Increased prevalence of chronic kidney disease (CKD) and neurological disorders including cerebrovascular disease, cognitive impairment, peripheral neuropathy, and dysfunction of central nervous system have been reported during the natural history of CKD. Psychological distress and depression are serious concerns in patients with CKD. However, the relevance of CKD due to decline in renal function and the pathophysiology of emotional deterioration is not clear. Male Sprague Dawley rats were divided into three groups: sham control, 5/6 nephrectomy at 4 weeks, and 5/6 nephrectomy at 10 weeks. Behavior tests, local field potentials, and histology and laboratory tests were conducted and investigated. We provided direct evidence showing that CKD rat models exhibited anxiogenic behaviors and depression-like phenotypes, along with altered hippocampal neural oscillations at 1-12 Hz. We generated CKD rat models by performing 5/6 nephrectomy, and identified higher level of serum creatinine and blood urea nitrogen (BUN) in CKD rats than in wild-type, depending on time. In addition, the level of α-smooth muscle actin (α-SMA) and collagen I for renal tissue was markedly elevated, with worsening fibrosis due to renal failures. The level of anxiety and depression-like behaviors increased in the 10-week CKD rat models compared with the 4-week rat models. In the recording of local field potentials, the power of delta (1-4 Hz), theta (4-7 Hz), and alpha rhythm (7-12 Hz) was significantly increased in the hippocampus of CKD rats compared with wild-type rats. Together, our findings indicated that anxiogenic behaviors and depression can be induced by CKD, and these abnormal symptoms can be worsened as the onset of CKD was prolonged. In conclusion, our results show that the hippocampus is vulnerable to uremia.
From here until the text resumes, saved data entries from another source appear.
(** * mobiletto indexeddb driver: a shallow embedding of [StorageClient]

    The driver keeps every file as one record of a single IndexedDB object
    store, keyed by the file's path, and rebuilds directory listings from
    the flat key space.  This development embeds [_list], [write], [read]
    and [remove] of [StorageClient] and proves properties of them.

    Conventions of the embedding:
    - a JavaScript string is a [string]; its code units are the characters;
    - the object store is a finite map from keys to records, and [getAll]
      returns the records in ascending key order, as IndexedDB does;
    - a promise is described by the way it settles ([Resolved], [Rejected])
      or by the fact that it never does ([Pending]);
    - an operation is embedded from the point where [await this.mdb()] has
      given it the connection; how the promise of the connection settles is
      the subject of [openRequest], and a client whose connection promise
      is rejected rejects every operation with that reason before any of
      the code embedded here runs;
    - the runs described are those in which the requests and transactions
      of the operation succeed, so that the [onerror] handlers of requests
      and transactions do not run;
    - [String.prototype.localeCompare] depends on the host's collation and
      is a parameter of the listing functions. *)

From Stdlib Require Import ZArith Ascii String DecimalString.
From Stdlib.Strings Require Import Byte.
From stdpp Require Import gmap strings list fin_maps sorting.
From Equations Require Import Equations.

Open Scope string_scope.
Open Scope list_scope.
Open Scope nat_scope.

(** ** JavaScript string primitives used by the driver *)

(** [s.startsWith(searchString)] *)
Definition startsWith (s searchString : string) : bool :=
  String.prefix searchString s.

(** [s.substring(indexStart, indexEnd)]: the arguments are swapped when
    [indexStart > indexEnd] and clamped to the length of [s]. *)
Definition substring (s : string) (indexStart indexEnd : nat) : string :=
  String.substring (Nat.min indexStart indexEnd)
                   (Nat.max indexStart indexEnd - Nat.min indexStart indexEnd) s.

(** [s.endsWith(searchString)] *)
Definition endsWith (s searchString : string) : bool :=
  (String.length searchString <=? String.length s)%nat &&
  String.eqb (substring s (String.length s - String.length searchString)
                          (String.length s))
             searchString.

(** [s.indexOf(searchString, position)] for a non-empty [searchString];
    [None] stands for the result [-1]. *)
Definition indexOf (s searchString : string) (position : nat) : option nat :=
  String.index position searchString s.

(** ** Data model *)

(** The entry kinds of mobiletto-common. *)
Inductive MType : Type := M_FILE | M_DIR | M_LINK | M_SPECIAL.

#[global] Instance MType_eq_dec : EqDecision MType.
Proof. solve_decision. Defined.

(** A [Buffer] is a sequence of bytes. *)
Definition Buffer : Type := list byte.

(** An element of the stored [bytes] array.  [write] spreads buffers into
    the array, which gives numbers; records of the legacy layout hold
    strings. *)
Inductive BytesElem : Type :=
| ENum (b : byte)
| EStr (s : string).

(** [IdbMetadata]: a stored record, or a directory entry made up by [_list]
    (which has a [type] and a [name] only). *)
Record IdbMetadata : Type := mkMeta {
  name : string;
  type : MType;
  bytes : option (list BytesElem);
  size : option nat;
  mtime : option Z
}.

(** [{ type: M_DIR, name }] *)
Definition mkDir (n : string) : IdbMetadata :=
  {| name := n; type := M_DIR; bytes := None; size := None; mtime := None |}.

Inductive Error : Type :=
| MobilettoError (message : string)
| MobilettoNotFoundError (path : string).

(** The fate of a promise. *)
Inductive Promise (A : Type) : Type :=
| Resolved (value : A)
| Rejected (reason : Error)
| Pending.
Arguments Resolved {A} value.
Arguments Rejected {A} reason.
Arguments Pending {A}.

(** The object store [ROOT_STORE]: out-of-line keys, one record per key. *)
Abbreviation Store := (gmap string IdbMetadata).

(** ** Array primitives *)

Section Arrays.
Context {A : Type}.

(** Insertion of [x] in front of the first element that does not have to
    precede it. *)
Fixpoint insertBy (compareFn : A → A → Z) (x : A) (l : list A) : list A :=
  match l with
  | [] => [x]
  | y :: l' =>
      if (compareFn x y <=? 0)%Z then x :: y :: l'
      else y :: insertBy compareFn x l'
  end.

(** [Array.prototype.sort(compareFn)]: a stable sort; elements that
    compare as equal keep their order. *)
Fixpoint sort (compareFn : A → A → Z) (l : list A) : list A :=
  match l with
  | [] => []
  | x :: l' => insertBy compareFn x (sort compareFn l')
  end.

(** [Array.prototype.findIndex(predicate)]; [None] stands for [-1]. *)
Fixpoint findIndex (predicate : A → bool) (l : list A) : option nat :=
  match l with
  | [] => None
  | x :: l' =>
      if predicate x then Some 0%nat
      else match findIndex predicate l' with
           | Some i => Some (S i)
           | None => None
           end
  end.

(** [Array.prototype.filter((value, index, self) => ...)], [index] being
    the position of [value] in the array and [self] the whole array. *)
Fixpoint filterFrom (predicate : A → nat → list A → bool)
         (self : list A) (index : nat) (l : list A) : list A :=
  match l with
  | [] => []
  | value :: l' =>
      if predicate value index self
      then value :: filterFrom predicate self (S index) l'
      else filterFrom predicate self (S index) l'
  end.

Definition filterIndexed (predicate : A → nat → list A → bool)
           (self : list A) : list A :=
  filterFrom predicate self 0 self.
End Arrays.

(** Key order of IndexedDB on strings: code unit by code unit. *)
Definition keyCompare (k1 k2 : string) : Z :=
  match String.compare k1 k2 with
  | Lt => (-1)%Z
  | Eq => 0%Z
  | Gt => 1%Z
  end.

(** [objectStore.getAll()]: every record, in ascending order of the keys. *)
Definition getAll (db : Store) : list IdbMetadata :=
  (sort (λ e1 e2, keyCompare e1.1 e2.1) (map_to_list db)).*2.

(** ** [_list] *)

(** The normalized prefix of the one-level listing. *)
Definition normMatch (pth : string) : string :=
  if String.eqb pth "" then ""
  else if endsWith pth "/" then pth else pth +:+ "/".

(** The callback given to [map].  Its second argument and second result are
    the variable [foundExact], which the callback assigns. *)
Definition mapEntry (pth : string) (recursive : bool) (o : IdbMetadata)
           (foundExact : option IdbMetadata)
  : option IdbMetadata * option IdbMetadata :=
  let prefixMatch := startsWith (name o) pth in
  if String.eqb (name o) pth then (Some o, Some o)
  else if prefixMatch then
    if recursive then (Some o, foundExact)
    else
      let normMatch := normMatch pth in
      if startsWith (name o) normMatch
         && (String.length normMatch <? String.length (name o))%nat
      then
        match indexOf (name o) "/" (String.length normMatch + 1) with
        | None => (Some o, foundExact)
        | Some nextSlash =>
            (Some (mkDir (substring (name o) 0 nextSlash)), foundExact)
        end
      else (None, foundExact)
  else (None, foundExact).

(** [array.map(mapEntry)], in array order. *)
Fixpoint mapEntries (pth : string) (recursive : bool) (l : list IdbMetadata)
         (foundExact : option IdbMetadata)
  : list (option IdbMetadata) * option IdbMetadata :=
  match l with
  | [] => ([], foundExact)
  | o :: l' =>
      let '(r, foundExact') := mapEntry pth recursive o foundExact in
      let '(rs, foundExact'') := mapEntries pth recursive l' foundExact' in
      (r :: rs, foundExact'')
  end.

(** [.filter((o) => o != null)] *)
Definition filterNonNull (l : list (option IdbMetadata)) : list IdbMetadata :=
  omap id l.

(** The de-duplicating filter: an entry stays when it is the first one of
    the array with its name. *)
Definition firstOfName (value : IdbMetadata) (index : nat)
           (self : list IdbMetadata) : bool :=
  match findIndex (λ t, String.eqb (name t) (name value)) self with
  | Some i => Nat.eqb index i
  | None => false
  end.

(** A visitor is a callback returning a promise; it may change a state of
    type [S] before its promise settles. *)
Definition Visitor (S : Type) : Type := IdbMetadata → S → Promise unit * S.

(** [for (const f of fs) await visitor(f)]: a rejected [await] throws and
    ends the loop, a promise that never settles suspends it for ever. *)
Fixpoint visitAll {S : Type} (visitor : Visitor S) (fs : list IdbMetadata)
         (σ : S) : Promise unit * S :=
  match fs with
  | [] => (Resolved (), σ)
  | f :: fs' =>
      match visitor f σ with
      | (Resolved _, σ') => visitAll visitor fs' σ'
      | (Rejected e, σ') => (Rejected e, σ')
      | (Pending, σ') => (Pending, σ')
      end
  end.

Section Listing.
(** [a.localeCompare(b)]: negative, zero or positive. *)
Variable localeCompare : string → string → Z.

(** The array [filtered] of [listRequest.onsuccess], with the final value
    of [foundExact]. *)
Definition filtered (result : list IdbMetadata) (pth : string)
           (recursive : bool)
  : list IdbMetadata * option IdbMetadata :=
  let sorted := sort (λ o1 o2, localeCompare (name o1) (name o2)) result in
  let '(mapped, foundExact) := mapEntries pth recursive sorted None in
  (filterIndexed firstOfName (filterNonNull mapped), foundExact).

(** [_list(pth, recursive, visitor)] on the database [db], the state seen
    by the visitor being [σ].  The handler [listRequest.onsuccess] is an
    async function: when an awaited visitor rejects, the handler throws
    before it reaches [resolve], and the promise of [_list] never
    settles. *)
Definition _list {S : Type} (db : Store) (pth : string) (recursive : bool)
           (visitor : option (Visitor S)) (σ : S)
  : Promise (list IdbMetadata) * S :=
  let '(filtered, foundExact) := filtered (getAll db) pth recursive in
  match foundExact, recursive with
  | Some foundExact, false =>
      match visitor with
      | Some visitor =>
          match visitor foundExact σ with
          | (Resolved _, σ') => (Resolved [foundExact], σ')
          | (_, σ') => (Pending, σ')
          end
      | None => (Resolved [foundExact], σ)
      end
  | _, _ =>
      match visitor with
      | Some visitor =>
          match visitAll visitor
                  (filter (λ o, type o = M_FILE) filtered) σ with
          | (Resolved _, σ') => (Resolved filtered, σ')
          | (_, σ') => (Pending, σ')
          end
      | None => (Resolved filtered, σ)
      end
  end.

(** [list(pth, optsOrRecursive, visitor)], the options already reduced to
    the flag [recursive]. *)
Definition list_ {S : Type} (db : Store) (pth : string) (recursive : bool)
           (visitor : option (Visitor S)) (σ : S)
  : Promise (list IdbMetadata) * S :=
  _list db pth recursive visitor σ.
End Listing.

(** ** [write] *)

(** A push-style source is described by the events it emits, a pull-style
    one by the values of its successive [next()] calls. *)
Inductive StreamEvent : Type :=
| Data (data : option Buffer)
| StreamError (e : Error)
| End.

(** [MobilettoWriteSource].  A yielded [None] is a falsy value (the
    [undefined] of a generator that is done, or [null]); a [Buffer] is
    truthy even when it is empty.  A generator that has run through its
    yields answers [undefined] to every further [next()].

    The listeners that [write] puts on a push-style source are never taken
    off.  Such a source is told by the [events] its listeners get before
    the code after [await streamHandler(readable)] runs (all its events
    when that code never runs), and by the events [late] they get from
    then on, until the put request succeeds. *)
Inductive MobilettoWriteSource : Type :=
| Readable (events late : list StreamEvent)
| Generator (yields : list (option Buffer)).

(** [bytes.push(...chunk)] *)
Definition push (bytes : list BytesElem) (chunk : Buffer) : list BytesElem :=
  bytes ++ (ENum <$> chunk).

(** [resolve2] and [reject2] settle the promise once; later calls change
    nothing. *)
Definition settleOnce {A : Type} (promise outcome : Promise A) : Promise A :=
  match promise with
  | Pending => outcome
  | _ => promise
  end.

(** The three listeners of [streamHandler] at work on a run of events:
    the promise of the handler and the array [bytes] afterwards.  The data
    listener pushes whether the promise is settled or not. *)
Fixpoint streamListeners (events : list StreamEvent) (bytes : list BytesElem)
         (promise : Promise nat) : Promise nat * list BytesElem :=
  match events with
  | [] => (promise, bytes)
  | Data (Some data) :: events' =>
      streamListeners events' (push bytes data) promise
  | Data None :: events' => streamListeners events' bytes promise
  | StreamError e :: events' =>
      streamListeners events' bytes (settleOnce promise (Rejected e))
  | End :: events' =>
      streamListeners events' bytes (settleOnce promise (Resolved 0%nat))
  end.

(** [streamHandler(readable)]: the promise of the handler and the array
    [bytes] at the time the code that awaits it goes on. *)
Definition streamHandler (events : list StreamEvent) (bytes : list BytesElem)
  : Promise nat * list BytesElem :=
  streamListeners events bytes Pending.

(** [generator.next().value] and the generator afterwards. *)
Definition next (generator : list (option Buffer))
  : option Buffer * list (option Buffer) :=
  match generator with
  | [] => (None, [])
  | value :: generator' => (value, generator')
  end.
慢性肾脏病(CKD)自然病程中,慢性肾脏病及包括脑血管疾病、认知障碍、周围神经病变和中枢神经系统功能障碍在内的神经疾病患病率均有所上升。心理困扰和抑郁是慢性肾脏病患者的严重问题。然而,肾功能下降所致慢性肾脏病与情绪恶化的病理生理学之间的相关性尚不清楚。将雄性斯普拉格-道利大鼠分为三组:假手术对照组、4周龄时进行5/6肾切除术组和10周龄时进行5/6肾切除术组。进行并研究了行为测试、局部场电位、组织学和实验室检查。我们提供了直接证据表明,慢性肾脏病大鼠模型表现出焦虑行为和抑郁样表型,同时伴有1-12赫兹的海马神经振荡改变。我们通过实施5/6肾切除术建立了慢性肾脏病大鼠模型,并确定慢性肾脏病大鼠血清肌酐和血尿素氮(BUN)水平高于野生型大鼠,且与时间有关。此外,肾组织的α平滑肌肌动蛋白(α-SMA)和I型胶原水平显著升高,肾衰竭导致纤维化加重。与4周龄大鼠模型相比,10周龄慢性肾脏病大鼠模型的焦虑和抑郁样行为水平有所增加。在局部场电位记录中,与野生型大鼠相比,慢性肾脏病大鼠海马区的δ波(1-4赫兹)、θ波(4-7赫兹)和α节律(7-12赫兹)功率显著增加。总之,我们的研究结果表明,慢性肾脏病可诱发焦虑行为和抑郁,且随着慢性肾脏病发病时间延长,这些异常症状会加重。总之,我们的结果表明海马对尿毒症敏感。